** Opening Dataset extract block **

(* ===== verification/Plots.v ===== *)
(** * The plotting statements of the script on pyplot and the warnings

    The plots of [src/house_prices_eda.py] are blocks of statements, each
    ending in [plt.show()]; the analyst runs them one by one, after line 9
    has silenced the warnings.  This file runs those statements on the
    state of [Pyplot] and [Warnings], with the frame [df_train] fixed:
    - [pstmt]: one statement, or a statement with the assignment of
      [data] or [corrmat] it uses; [exec_plot] runs it and returns the new
      session with the exception it raised, if any: a plot call that fails
      after [plt.gca()] leaves the figure it opened, and a warning it has
      already shown stays shown;
    - [box_artists]: the boxes of [BoxPlot.boxplot_by] in their
      orientation, one position per level; seaborn builds its plotter
      (the orientation and its TypeError) before [plt.gca()], so a box
      plot that raises opens no figure;
    - [block], [block_stmts], [script_blocks]: the six plot blocks of the
      script (lines 17-18, 47-49, 52-54, 63-67, 70-75, 97-100);
    - [chart]: what a block is meant to show, stated with the models of
      [Distplot], [Corr] and [BoxPlot]: one figure of the block's size
      holding exactly its plot.
    The ValueError of matplotlib's [Normalize] when every correlation
    exceeds [vmax = .8] is raised where [Corr.heatmap] raises it, before
    the mesh is added to the axes; matplotlib raises it while building the
    colour bar, after the mesh (a partial figure that is not modelled).
    Theorems: the open figures keep distinct numbers and identities
    whatever statements run ([preach_pwf]); the blocks run in any order
    display exactly their charts ([run_blocks_refines]); once line 9 has
    run, no statement writes a warning ([filter_silences_warnings]);
    without it, the deprecation warning of
    [distplot] is shown once however often line 17 is run
    ([distplot_warns_once]). *)

From S2P Require Import Prelude Cell Frame Stats BoxPlot Distplot Corr Warnings Pyplot.
From Stdlib Require Import ZArith Reals.

Module Plots.
Import Frame Stats BoxPlot Distplot Corr Warnings Pyplot.

(** ** Statements *)

Inductive pstmt :=
| FilterIgnore                                (** line 9 *)
| DistplotSalePrice                           (** line 17 *)
| ScatterSalePrice (feature : string) (lo hi : Q) (** lines 47-48, 52-53 *)
| Subplots (size : Q * Q)                     (** lines 64, 71, 98 *)
| BoxplotSalePrice (feature : string)         (** lines 63 and 65, 70 and 72 *)
| AxisY (lo hi : Q)                           (** lines 66, 73: [fig.axis(ymin=lo, ymax=hi)] *)
| XticksRotation (r : Z)                      (** line 74 *)
| HeatmapCorr                                 (** lines 97 and 99 *)
| Show.                                       (** lines 18, 49, 54, 67, 75, 100 *)

Record psession := mkPsession {
  pyplot : pstate;
  warns : wstate;
  fig_var : option nat   (** [fig], the axes [sns.boxplot] returned (lines 65, 72) *)
}.

(** The state the imports (lines 1-8) leave: pyplot with no figure open,
    warnings with CPython's start-up filters, no axes held. *)
Definition init_psession : psession := mkPsession init_pstate init_wstate None.

Definition main : string := "__main__".

(** The [UserWarning] seaborn's [distplot] raises, reported at its caller
    (stacklevel 2, line 17). *)
Definition distplot_msg : string :=
  "`distplot` is a deprecated function and will be removed in seaborn v0.14.0.".

(** The [UserWarning] of [kdeplot] on singular data (stacklevel 4: line 17). *)
Definition singular_msg : string :=
  "Dataset has 0 variance; skipping density estimate. Pass `warn_singular=False` to disable this warning.".

Definition set_pyplot (p : pstate) (s : psession) : psession := mkPsession p (warns s) (fig_var s).

(** The boxes of [BoxPlot.boxplot_by] in their orientation, at their
    positions; a level without a box keeps its position. *)
Fixpoint box_artists (o : orient) (i : nat) (bs : list (cell * option box)) : list artist :=
  match bs with
  | [] => []
  | (_, Some b) :: r => BoxAt o i b :: box_artists o (S i) r
  | (_, None) :: r => box_artists o (S i) r
  end.

(** One statement on the session, and the exception it raises. *)
Definition exec_plot (df : frame) (c : pstmt) (s : psession) : psession * option pyerror :=
  match c with
  | FilterIgnore => (mkPsession (pyplot s) (filterwarnings_ignore (warns s)) (fig_var s), None)
  | DistplotSalePrice =>
      match getitem df BoxPlot.saleprice with
      | Err e => (s, Some e)
      | Ok col =>
          let w := warn_explicit distplot_msg UserWarning main 17 (warns s) in
          let p := gca (pyplot s) in
          match distplot col with
          | Err e => (mkPsession p w (fig_var s), Some e)
          | Ok (k, hs, Some pts) =>
              (mkPsession (on_current (draw [Bars k hs; Line pts]) p) w (fig_var s), None)
          | Ok (k, hs, None) =>
              (mkPsession (on_current (draw [Bars k hs]) p)
                 (warn_explicit singular_msg UserWarning main 17 w) (fig_var s), None)
          end
      end
  | ScatterSalePrice f lo hi =>
      match scatter_by df f with
      | Err e => (s, Some e)
      | Ok ps =>
          (set_pyplot (on_current (fun a => set_ylim lo hi (draw [Points ps] a))
                         (subplots default_figsize (pyplot s))) s, None)
      end
  | Subplots size => (set_pyplot (subplots size (pyplot s)) s, None)
  | BoxplotSalePrice f =>
      match boxplot_by df f with
      | Err e => (s, Some e)
      | Ok (o, bs) =>
          let p := gca (pyplot s) in
          (mkPsession (on_current (draw (box_artists o 0 bs)) p) (warns s) (current p), None)
      end
  | AxisY lo hi =>
      match fig_var s with
      | None => (s, Some (NameError "fig"))
      | Some id => (set_pyplot (on_axes id (set_ylim lo hi) (pyplot s)) s, None)
      end
  | XticksRotation r => (set_pyplot (on_current (set_xrotation r) (gca (pyplot s))) s, None)
  | HeatmapCorr =>
      let p := gca (pyplot s) in
      match heatmap (corr_matrix df) with
      | Err e => (set_pyplot p s, Some e)
      | Ok m => (set_pyplot (on_current (draw [Mesh m]) p) s, None)
      end
  | Show => (set_pyplot (show (pyplot s)) s, None)
  end.
Lemma etherToWei_truncates_witness :
  pointless "1" = true /\ pointless "000000000000000001" = true
  /\ String.length "000000000000000001" = 18%nat
  /\ etherToWei (EtherText ("1" ++ "." ++ "000000000000000001" ++ "9"))
     = "1" ++ "000000000000000001".
Proof.
  repeat (split; [reflexivity|]).
  exact (etherToWei_truncates "1" "000000000000000001" "9" eq_refl eq_refl eq_refl).
Defined.

Lemma drop_trailing_zeros_restore (s : string) :
  drop_trailing_zeros s
  ++ zeros (String.length s - String.length (drop_trailing_zeros s)) = s
  /\ (String.length (drop_trailing_zeros s) <= String.length s)%nat.
Proof.
  induction s as [|c s [IH Hlen]]; [split; reflexivity|].
  cbn [drop_trailing_zeros].
  destruct (drop_trailing_zeros s) as [|k kept] eqn:E.
  - cbn [String.length append] in IH. rewrite Nat.sub_0_r in IH.
    destruct (Ascii.eqb_spec c "0") as [-> | Hc].
    + cbn [String.length append Nat.sub zeros]. rewrite IH. split; [reflexivity | lia].
    + cbn [String.length append Nat.sub]. rewrite Nat.sub_0_r, IH.
      split; [reflexivity | lia].
  - cbn [String.length append] in *. cbn [Nat.sub]. rewrite IH.
    split; [reflexivity | lia].
Qed.

Lemma drop_trailing_zeros_digits (s : string) :
  all_digits s = true -> all_digits (drop_trailing_zeros s) = true.
Proof.
  induction s as [|c s IH]; [reflexivity|]. cbn [all_digits drop_trailing_zeros].
  intros H. apply andb_true_iff in H as [Hc Hs]. specialize (IH Hs).
  destruct (drop_trailing_zeros s).
  - destruct (Ascii.eqb c "0"); [reflexivity|]. cbn [all_digits]. now rewrite Hc.
  - cbn [all_digits] in *. now rewrite Hc, IH.
Qed.

(** etherToWei on the text formatEther prints. *)
Lemma etherToWei_formatEther_digits (w : Z) :
  0 <= w ->
  etherToWei (EtherText (formatEther w))
  = dec (w / ether_unit) ++ pad_left 18 (dec (w mod ether_unit)).
Proof.
  intros Hw.
  assert (Hunit : 0 < ether_unit) by reflexivity.
  pose proof (Z.mod_pos_bound w ether_unit Hunit) as Hr.
  pose proof (Z.div_pos w ether_unit Hw Hunit) as Hq.
  destruct (fraction_digits _ Hr) as [Hlen [Hall _]].
  unfold formatEther, formatUnits.
    replace (w <? 0) with false by (symmetry; apply Z.ltb_ge; exact Hw).
    rewrite Z.abs_eq by exact Hw.
    change (10 ^ Z.of_nat 18) with ether_unit.
    set (digits := pad_left 18 (dec (w mod ether_unit))) in *.
    destruct (drop_trailing_zeros_restore digits) as [Hrestore Hshort].
    pose proof (drop_trailing_zeros_digits digits Hall) as Hkept.
    set (fraction := match drop_trailing_zeros digits with
                     | EmptyString => "0"
                     | String a s => String a s
                     end).
    assert (Hfrac : all_digits fraction = true
                    /\ pad_right 18 fraction = digits).
    { subst fraction. unfold pad_right.
      destruct (drop_trailing_zeros digits) as [|k kept] eqn:E.
      - split; [reflexivity|].
        cbn [String.length append] in Hrestore. rewrite Nat.sub_0_r, Hlen in Hrestore.
        exact Hrestore.
      - split; [exact Hkept|]. now rewrite <- Hlen. }
    destruct Hfrac as [Hfd Hpad].
    unfold etherToWei, split_point. cbn [append].
    rewrite (before_point_split _ fraction
               (digits_pointless _ (dec_all_digits _ Hq))).
    rewrite (before_point_pointless _ (digits_pointless _ Hfd)). cbn [fst].
    rewrite Hpad. rewrite <- Hlen at 1. now rewrite take_all.
Qed.
(** * A shallow embedding of [advanced-vector/vector.h]

    The header defines [RawMemory<T>], an owner of raw storage, and
    [Vector<T>], a resizable array built on it.  The embedding keeps the
    three things the header keeps apart: the storage blocks (allocated,
    released), the element objects living in their slots (constructed,
    destroyed) and the [Vector] objects themselves (two machine words
    and a pointer).  Exceptions thrown by [operator new] or by the
    element type are outcomes of the monad [M]; a violated assertion or
    an access outside a block has no outcome at all. *)

From Stdlib Require Import ZArith Lia.
From stdpp Require Import base tactics option numbers list.

Local Open Scope Z_scope.

(** ** Machine integers *)

(** [size_t] on the 64-bit targets the header is written for. *)
Definition size_t_modulus : Z := 2 ^ 64.

(** Unsigned arithmetic is modulo [2^64]. *)
Definition wrap (z : Z) : Z := z mod size_t_modulus.

(** ** The element type [T]

    What the container asks of [T]: its size, the two type traits that
    [MOVE_OR_COPY_IF_NOEXCEPT] tests, the value [T()] builds, and the
    state a move leaves its source in (equal to the source for a type
    whose move is a copy, empty for a string or a handle). *)
Class ElemType (T : Type) := {
  sizeof : positive;
  is_nothrow_move_constructible : bool;
  is_copy_constructible : bool;
  value_initialized : T;
  moved_from : T → T;
}.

** Closing Dataset extract block **

§ **Work item**: Retrieve all lines from the data that contain the string "Ascii".

§ **Response to the task**:
    destruct (Ascii.eqb_spec c "0") as [-> | Hc].
  - destruct (Ascii.eqb c "0"); [reflexivity|]. cbn [all_digits]. now rewrite Hc.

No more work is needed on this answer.